A limiting factor that must, however, be pointed out is that this optimistic result only applies to freight that does not exhibit too many hydrogen-containing compounds. The last row of Table 1 ("H+cotton") presents results where a hydrogen sample of 10 cm in length with a density of 0.3 g/cm3, embedded in cotton, was investigated. The reconstruction results with up to 16 % deviation from the real value cannot be accepted. In this case, due to the high hydrogen content, the statistics of the transmitted neutron signal are too low to provide useful results. As a consequence, we recommend, for a practical inspection scenario, that the irradiation time is varied in accordance with the transmitted neutron fluence in such a way that transmission spectra are obtained with statistical uncertainties that are still acceptable for the respective detection objective. In practice, this requires a variable scanning speed controlled by the transmitted neutron fluence.

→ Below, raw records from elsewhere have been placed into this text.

(** On a well-formed graph without the component, [addComponent] runs to
    its end; besides the three vertices of the component it adds at most a
    worker vertex. *)
Lemma addComponent_fresh c self :
  inv self → (Comp c, JOB) ∉ DAG.nodes (_dag self) →
  ∃ self', addComponent c self = (Ok tt, self') ∧
    ∀ v : vertex, v.2 ≠ WORKER → v.2 ≠ CLOCKMASTER →
      v ∈ DAG.nodes (_dag self') ↔
      v ∈ DAG.nodes (_dag self) ++
          [(Comp c, JOB); (Comp c, COMPONENTSTART); (Comp c, COMPONENTSETUP)].
Proof.
  intros [Hbase Htr] Hj.
  assert (Hst : (Comp c, COMPONENTSTART) ∉ DAG.nodes (_dag self))
    by (by rewrite <-(proj2 (Htr c))).
  assert (Hsu : (Comp c, COMPONENTSETUP) ∉ DAG.nodes (_dag self))
    by (by rewrite <-(proj1 (Htr c))).
  (* no edge of [self] touches the three vertices *)
  assert (Hold : ∀ p q, (p, q) ∈ DAG.edges (_dag self) →
            ∀ k, k ≠ WORKER → k ≠ CLOCKMASTER →
                 p ≠ (Comp c, k) ∧ q ≠ (Comp c, k)).
  { intros p q Hpq k ??. apply (base_edges _ Hbase) in Hpq as [Hp Hq].
    split; intros ->; destruct k; done. }
  unfold addComponent.
  destruct (addNode_step (Comp c) JOB self) as (s1 & Hr1 & Hb1 & Hn1 & He1 & _);
    [done..|].
  rewrite (bind_Ok _ _ _ _ _ Hr1).
  destruct (addNode_step (Comp c) COMPONENTSTART s1)
    as (s2 & Hr2 & Hb2 & Hn2 & He2 & _); [done..| |].
  { rewrite Hn1. set_solver. }
  rewrite (bind_Ok _ _ _ _ _ Hr2).
  destruct (addNode_step (Comp c) COMPONENTSETUP s2)
    as (s3 & Hr3 & Hb3 & Hn3 & He3 & _); [done..| |].
  { rewrite Hn2, Hn1. set_solver. }
  rewrite (bind_Ok _ _ _ _ _ Hr3).
  (* JOB -> COMPONENTSETUP *)
  destruct (addEdge_step (Comp c) (Comp c) JOB COMPONENTSETUP s3)
    as (s4 & Hr4 & Hb4 & Hn4 & He4 & _); [done| | | |simpl; lia|].
  { rewrite Hn3, Hn2, Hn1. set_solver. }
  { rewrite Hn3. set_solver. }
  { rewrite He3, He2, He1. intros H. by destruct (Hold _ _ H JOB). }
  rewrite (bind_Ok _ _ _ _ _ Hr4).
  (* the worker *)
  assert (Hw : ∃ s6, (match truthy (workerRequested c) with
                      | Some workername =>
                          addWorker workername;;
                          setComponentWorker c workername
                      | None => ret tt
                      end) s4 = (Ok tt, s6) ∧ base s6 ∧
             (∀ v : vertex, v.2 ≠ WORKER →
                v ∈ DAG.nodes (_dag s6) ↔ v ∈ DAG.nodes (_dag s4)) ∧
             (∀ e : edge, e ∈ DAG.edges (_dag s6) →
                e ∈ DAG.edges (_dag s4) ∨ e.1.2 = WORKER)).
  { destruct (truthy (workerRequested c)) as [w|].
    2: { exists s4. split; [done|]. split; [done|]. split; [done|]. by left. }
    assert (Hs5 : ∃ s5, addWorker w s4 = (Ok tt, s5) ∧ base s5 ∧
              (Worker w, WORKER) ∈ DAG.nodes (_dag s5) ∧
              (∀ v : vertex, v.2 ≠ WORKER →
                 v ∈ DAG.nodes (_dag s5) ↔ v ∈ DAG.nodes (_dag s4)) ∧
              DAG.edges (_dag s5) = DAG.edges (_dag s4)).
    { rewrite addWorker_run. destruct (decide _) as [Hin|Hfresh].
      - by exists s4.
      - destruct (addNode_step (Worker w) WORKER s4)
          as (s5 & Hr5 & Hb5 & Hn5 & He5 & _); [done..|].
        exists s5. split; [done|]. split; [done|]. rewrite Hn5.
        split; [set_solver|]. split; [|done].
        intros [o k] Hk. simpl in *. set_solver. }
    destruct Hs5 as (s5 & Hr5 & Hb5 & Hw5 & Hn5 & He5).
    rewrite (bind_Ok _ _ _ _ _ Hr5).
    assert (Hj5 : (Comp c, JOB) ∈ DAG.nodes (_dag s5)).
    { apply Hn5; [done|]. rewrite Hn4, Hn3, Hn2, Hn1. set_solver. }
    rewrite setComponentWorker_run by done.
    destruct (addEdge_step (Worker w) (Comp c) WORKER JOB s5)
      as (s6 & Hr6 & Hb6 & Hn6 & He6 & _); [done..| |simpl; lia|].
    { rewrite He5, He4, He3, He2, He1.
      intros [H|H%list_elem_of_singleton]%elem_of_app; [|done].
      by destruct (Hold _ _ H JOB). }
    exists s6. split; [done|]. split; [done|]. rewrite Hn6, He6, He5.
    split; [done|]. intros e [?|He%list_elem_of_singleton]%elem_of_app;
      [by left|right]. by subst e. }
  destruct Hw as (s6 & Hr6 & Hb6 & Hn6 & He6).
  rewrite (bind_Ok _ _ _ _ _ Hr6).
  (* COMPONENTSETUP -> COMPONENTSTART *)
  destruct (addEdge_step (Comp c) (Comp c) COMPONENTSETUP COMPONENTSTART s6)
    as (s7 & Hr7 & Hb7 & Hn7 & He7 & _); [done| | | |simpl; lia|].
  { apply Hn6; [done|]. rewrite Hn4, Hn3. set_solver. }
  { apply Hn6; [done|]. rewrite Hn4, Hn3, Hn2. set_solver. }
  { intros [H|H]%He6; [|done]. rewrite He4, He3, He2, He1 in H.
    apply elem_of_app in H as [H|H%list_elem_of_singleton]; [|done].
    by destruct (Hold _ _ H COMPONENTSETUP). }
  exists s7. split; [done|]. intros v Hv1 Hv2.
  rewrite Hn7, Hn6, Hn4, Hn3, Hn2, Hn1 by done. set_solver.
Qed.

Lemma triple_add_component ns c :
  triple ns → (Comp c, JOB) ∉ ns →
  triple (ns ++ [(Comp c, JOB); (Comp c, COMPONENTSTART);
                 (Comp c, COMPONENTSETUP)]).
Proof.
  intros Htr Hj c'. destruct (Htr c') as [H1 H2].
  destruct (decide (c' = c)) as [->|Hne]; set_solver.
Qed.

Lemma removeComponent_run c self :
  base self →
  (removeComponent c self).1 = Ok tt ∧
  (∀ v, v ∈ DAG.nodes (_dag (removeComponent c self).2) ↔
        v ∈ DAG.nodes (_dag self) ∧ v.1 ≠ Comp c) ∧
  (∀ v, _state (removeComponent c self).2 !! v =
        if decide (v ∈ DAG.nodes (_dag self) ∧ v.1 = Comp c)
        then None else _state self !! v).
Proof.
  intros Hbase.
  destruct (removeComponent_loop c types self Hbase) as (Hok & Hn & Hs).
  assert (Hall : ∀ k, k ∈ types) by (intros []; set_solver).
  split; [done|]. split.
  - intros v. unfold removeComponent. rewrite Hn. split.
    + intros [? Hno]. split; [done|]. intros ?. by apply Hno.
    + intros [? Hno]. split; [done|]. by intros [? _].
  - intros v. unfold removeComponent. rewrite Hs.
    destruct (decide (v ∈ DAG.nodes (_dag self) ∧ v.1 = Comp c)) as [[??]|Hno].
    + by rewrite decide_True.
    + rewrite decide_False; [done|]. intros (? & ? & _). by apply Hno.
Qed.

Lemma inv_call o self : inv self → inv (call o self).2.
Proof.
  intros [Hbase Htr]. split; [by apply base_call|].
  destruct o as [c|c|w|c|w|c w| | |s];
    try (eapply triple_same_components; [|done];
         by apply (same_call (DAG.nodes (_dag self)))).
  - simpl.
    destruct (decide ((Comp c, JOB) ∈ DAG.nodes (_dag self))) as [Hin|Hfresh].
    + by rewrite addComponent_present.
    + destruct (addComponent_fresh c self) as (self' & -> & Hn); [done..|].
      eapply triple_same_components; [exact Hn|].
      by apply triple_add_component.
  - simpl. destruct (removeComponent_run c self Hbase) as (_ & Hn & _).
    intros c'. rewrite !Hn. simpl. destruct (Htr c') as [H1 H2].
    split; split; intros [? ?]; (split; [|done]); tauto.
Qed.

Lemma reachable_inv self : reachable self → inv self.
Proof.
  induction 1 as [|o self _ IH]; [|by apply inv_call].
  split; [apply base_empty|]. intros c. split; by split; intros ?%elem_of_nil.
Qed.

Lemma reachable_run ops self : reachable self → reachable (run ops self).
Proof.
  revert self. induction ops as [|o ops IH]; intros self Hr; [done|].
  simpl. apply IH. by constructor.
Qed.

(** ** What should be started *)

Lemma filter_ext_in {A} (P1 P2 : A → Prop)
    `{!∀ x, Decision (P1 x), !∀ x, Decision (P2 x)} (l : list A) :
  (∀ x, x ∈ l → P1 x ↔ P2 x) → filter P1 l = filter P2 l.
Proof.
  induction l as [|a l IH]; intros Hiff; [done|].
  rewrite !filter_cons, IH by (intros; apply Hiff; by right).
  apply decide_ext, Hiff. by left.
Qed.

Lemma filter_id {A} (P : A → Prop) `{!∀ x, Decision (P x)} (l : list A) :
  (∀ x, x ∈ l → P x) → filter P l = l.
Proof.
  induction l as [|a l IH]; intros Hall; [done|].
  rewrite filter_cons_True by (apply Hall; by left).
  by rewrite IH by (intros; apply Hall; by right).
Qed.

(** On a list without duplicates [list.remove] is a filter. *)
Lemma list_remove_NoDup x l :
  NoDup l → x ∈ l → list_remove x l = Ok (filter (λ y, y ≠ x) l).
Proof.
  induction l as [|y l IH]; intros Hnd Hx; [by apply elem_of_nil in Hx|].
  apply NoDup_cons in Hnd as [Hy Hnd]. simpl.
  destruct (decide (x = y)) as [->|Hne].
  - rewrite filter_cons_False by (by intros ?).
    rewrite filter_id; [done|]. intros z Hz ->. done.
  - apply elem_of_cons in Hx as [?|Hx]; [done|].
    rewrite IH by done. simpl. by rewrite filter_cons_True by done.
Qed.

Lemma remove_offspring_NoDup offspring l :
  NoDup l →
  remove_offspring offspring l = Ok (filter (λ v, v ∉ offspring) l).
Proof.
  unfold remove_offspring. revert l.
  induction offspring as [|o offs IH]; intros l Hnd; simpl.
  { rewrite filter_id; [done|]. intros ? _. apply not_elem_of_nil. }
  destruct (decide (o ∈ l)) as [Ho|Ho].
  - rewrite list_remove_NoDup by done. simpl.
    rewrite IH by by apply NoDup_filter. rewrite list_filter_filter.
    f_equal. apply list_filter_iff. intros v. rewrite elem_of_cons. tauto.
  - simpl. rewrite IH by done. f_equal. apply filter_ext_in.
    intros v Hv. rewrite elem_of_cons. split; [|tauto].
    intros ? [->|?]; done.
Qed.

Section whatShouldBeStarted.
Context (self : t) (Hbase : base self).
Context (sorted : list vertex) (Hnd : NoDup sorted).
Context (Hnodes : ∀ v, v ∈ sorted → v ∈ DAG.nodes (_dag self)).

Local Abbreviation offspring q := (DAG.getOffspringTyped (_dag self) q).

(** What the loop keeps of the list [l] once the vertices of [seen]
    are tested: [l] is [sorted] without some vertices; a vertex was
    dropped for being live or for hanging below a dropped vertex with
    all its offspring dropped; a tested vertex that is left is not
    live. *)
Local Abbreviation loop_inv l seen :=
  (l = filter (λ v, v ∈ l) sorted ∧
   (∀ v, v ∈ sorted → (v ∉ l) →
      _state self !! v = Some true ∨
      ∃ q, (q ∉ l) ∧ (∀ o, o ∈ offspring q → o ∉ l) ∧
           (v = q ∨ v ∈ offspring q)) ∧
   (∀ v, v ∈ seen → v ∈ l → _state self !! v = Some false)).

Lemma filter_sorted_NoDup l : l = filter (λ v, v ∈ l) sorted → NoDup l.
Proof using Hnd. intros ->. by apply NoDup_filter. Qed.

Lemma filter_sorted_drop (P : vertex → Prop) `{!∀ v, Decision (P v)} l :
  l = filter (λ v, v ∈ l) sorted →
  filter P l = filter (λ v, v ∈ filter P l) sorted.
Proof.
  intros Hl. rewrite Hl at 1. rewrite list_filter_filter.
  apply list_filter_iff. intros v. by rewrite list_elem_of_filter.
Qed.

(** Dropping a vertex with all its offspring. *)
Lemma test_obj_drop l seen obj :
  loop_inv l seen → obj ∈ l → _state self !! obj = Some false →
  loop_inv (filter (λ y, y ≠ obj) (filter (λ v, v ∉ offspring obj) l))
           (seen ++ [obj]).
Proof.
  intros (Hl & Hdrop & Hseen) Hobj Hlive. split; [|split].
  - by apply filter_sorted_drop, filter_sorted_drop.
  - intros v Hv Hnl.
    destruct (decide (v ∈ l)) as [Hvl|Hvl].
    + right. exists obj. split; [|split].
      * rewrite list_elem_of_filter. tauto.
      * intros o Ho. rewrite !list_elem_of_filter. tauto.
      * rewrite !list_elem_of_filter in Hnl.
        destruct (decide (v = obj)); [by left|right].
        destruct (decide (v ∈ offspring obj)); [done|tauto].
    + destruct (Hdrop v Hv Hvl) as [?|(q & Hq & Hoff & Hvq)]; [by left|].
      right. exists q. split; [|split; [|done]].
      * rewrite !list_elem_of_filter. tauto.
      * intros o Ho. rewrite !list_elem_of_filter. specialize (Hoff o Ho).
        tauto.
  - intros v Hv [Hne [_ Hvl]%list_elem_of_filter]%list_elem_of_filter.
    apply elem_of_app in Hv as [Hv|Hv%list_elem_of_singleton]; [auto|done].
Qed.
(** * A heap model of the parser-combinator engine of [src/parser.js]

    Parsing units are JavaScript objects: they carry a mutable [result]
    buffer, they are copied with [Object.assign] (which shares that
    buffer), and the combinators allocate new units while a parse runs.
    The embedding therefore keeps an explicit store of unit objects and
    of Result buffers, and runs [parse], [process] and [copy] as
    state-passing functions over that store. *)

From Stdlib Require Import ZArith String Ascii.
From stdpp Require Import base list strings.

Open Scope string_scope.
Open Scope list_scope.

Set Warnings "-register-all".

(** ** JavaScript values *)

(** The values that flow through a grammar: inputs, parsed values and
    the arguments of the combinators.  [VFun k] is a host function
    (an operator of [chain], for instance), named by a handle. *)
Inductive value : Type :=
| VUndef
| VNull
| VBool (b : bool)
| VNum (z : Z)
| VStr (s : string)
| VArr (l : list value)
| VFun (k : nat).

(** Truthiness, as tested by [if (x)], [!x] and [x && y]. *)
Definition truthy (v : value) : bool :=
  match v with
  | VUndef | VNull => false
  | VBool b => b
  | VNum z => negb (Z.eqb z 0)
  | VStr s => negb (String.eqb s "")
  | VArr _ | VFun _ => true
  end.

(** [typeof v]. *)
Definition js_typeof (v : value) : string :=
  match v with
  | VUndef => "undefined"
  | VNull | VArr _ => "object"
  | VBool _ => "boolean"
  | VNum _ => "number"
  | VStr _ => "string"
  | VFun _ => "function"
  end.

(** What can go wrong in a run: a JavaScript [TypeError], a recursion
    that does not end within the given depth, or an operation outside
    the fragment of JavaScript that is modelled. *)
Inductive failure : Type := TypeError | OutOfFuel | Unmodelled.

(** [a === b].  Primitives compare by content and functions by handle.
    Arrays are objects and compare by identity, which a [VArr] does not
    carry: whether two arrays are the same object is outside the
    model.  An array is never equal to a value of another kind. *)
Definition strict_eq (a b : value) : failure + bool :=
  match a, b with
  | VArr _, VArr _ => inl Unmodelled
  | VUndef, VUndef | VNull, VNull => inr true
  | VBool x, VBool y => inr (Bool.eqb x y)
  | VNum x, VNum y => inr (Z.eqb x y)
  | VStr x, VStr y => inr (String.eqb x y)
  | VFun x, VFun y => inr (Nat.eqb x y)
  | _, _ => inr false
  end.

(** The [length] property: [inl] for a failure, [inr None] for
    [undefined], [inr (Some n)] for a number. *)
Definition js_length (v : value) : failure + option nat :=
  match v with
  | VUndef | VNull => inl TypeError
  | VBool _ | VNum _ => inr None
  | VStr s => inr (Some (String.length s))
  | VArr l => inr (Some (length l))
  | VFun _ => inl Unmodelled
  end.

(** [v[0]] and [v.slice(1)] on a string or an array. *)
Definition js_head (v : value) : failure + value :=
  match v with
  | VStr (String c _) => inr (VStr (String c ""))
  | VArr (x :: _) => inr x
  | VStr "" | VArr [] | VBool _ | VNum _ => inr VUndef
  | VUndef | VNull => inl TypeError
  | VFun _ => inl Unmodelled
  end.

Definition js_slice1 (v : value) : failure + value :=
  match v with
  | VStr (String _ s) => inr (VStr s)
  | VStr "" => inr (VStr "")
  | VArr l => inr (VArr (tail l))
  | _ => inl TypeError
  end.

(** [a + b], for two strings and for two numbers. *)
Definition js_add (a b : value) : failure + value :=
  match a, b with
  | VStr x, VStr y => inr (VStr (String.append x y))
  | VNum x, VNum y => inr (VNum (x + y))
  | _, _ => inl Unmodelled
  end.

(** A parameter that was left out is [undefined]; a default applies
    to [undefined] only. *)
Definition or_default (d v : value) : value :=
  match v with VUndef => d | _ => v end.

(** ** The helpers of [./util] *)

Inductive acc_kind : Type := AccString | AccArray.

(** Modelled from the spec: [util.accumulator] is not part of the
    source file; section 6 says it returns an empty accumulator that
    fits the kind of the first matched value (string-like or
    sequence-like), unless a type hint chooses one. *)
Definition accumulator (kind : string) (type : option acc_kind) : value :=
  match type with
  | Some AccString => VStr ""
  | Some AccArray => VArr []
  | None => if String.eqb kind "string" then VStr "" else VArr []
  end.

(** ** The store *)

(** Units and Result buffers are named by their index in the store. *)
Abbreviation loc := nat (only parsing).

(** A derivation: a value and the input that remains. *)
Abbreviation derivation := (value * value)%type (only parsing).

(** What a continuation hands back: a unit or a plain value. *)
Inductive cbres : Type :=
| RParser (p : loc)
| RValue (v : value).

(** The functions that [parser.js] passes to [then], one constructor
    per arrow function of the source, with the variables it closes
    over. *)
Inductive closure : Type :=
| CConst (next : cbres)
| CUser (f : value -> value -> cbres)
| CHost (k : nat)
| CSatisfy (condition : value -> failure + bool)
| CManyHead (this : loc) (type : option acc_kind)
| CManyTail (c : value) (type : option acc_kind)
| CStartsHead (this : loc) (value : value) (partial : bool)
| CStartsTail (head : value) (value : value) (partial : bool)
| CChainRest (this operation : loc)
| CChainOp (this operation : loc) (x : value)
| CChainNext (this operation : loc) (f x : value)
| CChainRightRest (this operation : loc)
| CChainRightOp (this operation : loc) (x : value)
| CChainRightNext (f x : value).

(** The classes of [parser.js] with their own fields.  [Unbuilt] is an
    object between [super()] and the assignments of its constructor. *)
Inductive pclass : Type :=
| Unbuilt
| ItemParser
| ZeroParser
| ResultParser (value : value)
| BindedParser (parser : loc) (cb : closure) (alwaysCheckSecond : bool)
| AddedParser (parsers : list loc)
| NegatedParser (parser : loc)
| LazyParser (parserFn : loc) (parser : option loc).

(** A unit object: the fields set by the constructor of [Parser] and
    the fields of its class. *)
Record pobj : Type := PObj {
  cls : pclass;
  result : loc;
  mapValues : option (value -> value)
}.

Record heap : Type := Heap {
  objs : list pobj;
  results : list (list derivation)
}.

Definition empty_heap : heap := Heap [] [].

(** ** State and failure *)

Inductive outcome (A : Type) : Type :=
| Ok (a : A) (h : heap)
| Fail (f : failure).
Arguments Ok {A} a h.
Arguments Fail {A} f.

Definition M (A : Type) : Type := heap -> outcome A.

Definition ret {A} (a : A) : M A := fun h => Ok a h.
Definition fail {A} (f : failure) : M A := fun _ => Fail f.
Definition bind {A B} (m : M A) (k : A -> M B) : M B :=
  fun h => match m h with
           | Ok a h' => k a h'
           | Fail f => Fail f
           end.
Lemma list_through_the_url (l : option (list string)) :
  Spec.listed l = true ->
  let written :=
    if Api.truthy_length l then Some (JS.join "," (Api.get_or [] l)) else None in
  (if Api.truthy_string written
   then Some (JS.split "," (Api.get_or "" written)) else None)
  = (if Api.truthy_length l then l else None).
Proof.
  destruct l as [[|x l]|]; [reflexivity| |reflexivity]. intros H.
  assert (Hl : forallb (Spec.free_of ",") (x :: l) = true).
  { destruct x; [destruct l; [discriminate H|] |]; exact H. }
  assert (Hne : x :: l <> [""]).
  { intros E. injection E as -> ->. discriminate H. }
  cbn [Api.truthy_length Api.get_or].
  pose proof (join_is_not_empty "," (x :: l)) as Hj.
  pose proof (split_join "," (x :: l)) as Hs.
  destruct (JS.join "," (x :: l)) as [|c s] eqn:E.
  - exfalso. apply Hj; [discriminate | exact Hne | reflexivity].
  - cbn [Api.truthy_string Api.get_or]. f_equal. apply Hs; [discriminate | exact Hl].
Qed.

Lemma number_through_the_url (n : option Z) :
  let written :=
    if Api.truthy_number n then Some (JS.Number_toString (Api.get_or 0%Z n)) else None in
  (if Api.truthy_string written then JS.parseInt (Api.get_or "" written) else None)
  = (if Api.truthy_number n then n else None).
Proof.
  destruct n as [n|]; [|reflexivity]. cbn [Api.truthy_number Api.get_or].
  destruct (negb (n =? 0)%Z); [|reflexivity].
  pose proof (parseInt_reads_toString n) as Hp.
  destruct (toString_starts n) as (c & r & E). rewrite E in *.
  exact Hp.
Qed.
(** * ImagineVideo: the batch pipeline of [ImagineVideo.py]

    A shallow embedding of the file-watch and batch-processing core of
    [VideoEditorUI] (output-name allocation, media probing, the stability
    gate, the two batch workers and their front-end entry points), and the
    properties of that code.

    Conventions of the embedding.
    - A Python [str] is a [string]; the characters are ASCII.  The functions
      of the runtime are embedded for ASCII text: [int()] accepts decimal
      digits of other scripts, which a [string] here cannot hold.
    - A Python exception is a value of [pyexn]; a call that may raise returns
      an [outcome].
    - A Python [float] is a binary64 [float] of the kernel. *)

From Stdlib Require Import String Ascii List ZArith Lia Bool Arith.
From Stdlib Require Import DecimalString DecimalPos.
From Stdlib Require Import Floats.
Import ListNotations.

Local Open Scope string_scope.
Local Open Scope Z_scope.

(** ** Exceptions and outcomes *)

Inductive pyexn : Type :=
| ValueError
| KeyError
| IndexError
| NameError
| ZeroDivisionError
| FileNotFoundError
| PermissionError
| OSError
| TimeoutExpired
| CalledProcessError
| JSONDecodeError
| PlainException (msg : string).

Inductive outcome (A : Type) : Type :=
| Ret (a : A)
| Raise (e : pyexn).

Arguments Ret {A} a.
Arguments Raise {A} e.

(** ** Strings, as the runtime treats them *)

(** [s[n:]] *)
Fixpoint drop (n : nat) (s : string) : string :=
  match n, s with
  | O, _ => s
  | S n', String _ s' => drop n' s'
  | S _, EmptyString => EmptyString
  end.

(** [s[:n]] *)
Fixpoint take (n : nat) (s : string) : string :=
  match n, s with
  | O, _ => EmptyString
  | S n', String c s' => String c (take n' s')
  | S _, EmptyString => EmptyString
  end.

(** [pattern in s]: [pattern] occurs in [s] as a substring. *)
Fixpoint contains (pattern s : string) : bool :=
  prefix pattern s ||
  match s with
  | EmptyString => false
  | String _ s' => contains pattern s'
  end.

(** The split of [s] at the rightmost occurrence of [sep], when there is
    one: the text before it and the text after it. *)
Fixpoint rsplit_last (sep s : string) : option (string * string) :=
  match s with
  | EmptyString => if prefix sep EmptyString then Some (EmptyString, EmptyString) else None
  | String c s' =>
      match rsplit_last sep s' with
      | Some (a, b) => Some (String c a, b)
      | None =>
          if prefix sep s then Some (EmptyString, drop (String.length sep) s)
          else None
      end
  end.

(** [s.rsplit(sep, 1)]: [ValueError] on the empty separator, else at most
    one split, at the rightmost occurrence. *)
Definition rsplit1 (s sep : string) : outcome (list string) :=
  match sep with
  | EmptyString => Raise ValueError
  | _ =>
      match rsplit_last sep s with
      | Some (a, b) => Ret [a; b]
      | None => Ret [s]
      end
  end.

(** [s.rfind(c)] for a one-character [c]: the greatest index, or [-1]. *)
Fixpoint rfind_from (c : ascii) (s : string) (i : Z) (found : Z) : Z :=
  match s with
  | EmptyString => found
  | String a s' => rfind_from c s' (i + 1) (if Ascii.eqb a c then i else found)
  end.

Definition rfind (c : ascii) (s : string) : Z := rfind_from c s 0 (-1).

(** [s[i:i+1]] *)
Definition char_at (s : string) (i : Z) : string :=
  take 1 (drop (Z.to_nat i) s).

(** The loop of [genericpath._splitext] that skips the leading dots of the
    last path component: [true] when a character other than a dot stands in
    [p[filenameIndex:dotIndex]]. *)
Fixpoint splitext_scan (fuel : nat) (p : string) (filenameIndex dotIndex : Z) : bool :=
  match fuel with
  | O => false
  | S fuel' =>
      if filenameIndex <? dotIndex then
        if negb (String.eqb (char_at p filenameIndex) ".") then true
        else splitext_scan fuel' p (filenameIndex + 1) dotIndex
      else false
  end.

Figure 1: Calculated neutron transmission through an LD3 container filled with cotton and a nitrogen sample, as a function of the energy at varied incident neutron fluence values. In the case of the low fluence, the fluctuations of the transmission are visibly determined by the counting statistics; at high fluence, in contrast, the energy-dependent neutron cross sections of the radiographed substances prevail. The latter bear the information relevant to the element reconstruction.

Figure 2: Frequency distribution of the element ratios at an incident neutron fluence of 9•104 cm-2 at a distance of 8 m from the source (detector plane) - specified (red) and reconstructed after irradiation (blue).

Material C/H N/C O/H N/H O/C
Cotton 1.97 % 0 % 1.20 % 0 % 0.79 %
C+cotton 0.25 % 0 % 10.38 % 0 % 10.29
N+cotton 2.85 % 1.46 % 1.85 % 1.43 % 0.67 %
O+cotton 4.38 % 0 % 2.15 % 0 % 6.26 %
H+cotton 14.73 % 0 % 4.07 % 0 % 16.11 %

Table 1: Relative deviation of the reconstructed element ratios at the lowest calculated neutron fluence of 9•104 cm-2 in the detector plane for the different samples inside the cotton-filled LD3 transport container.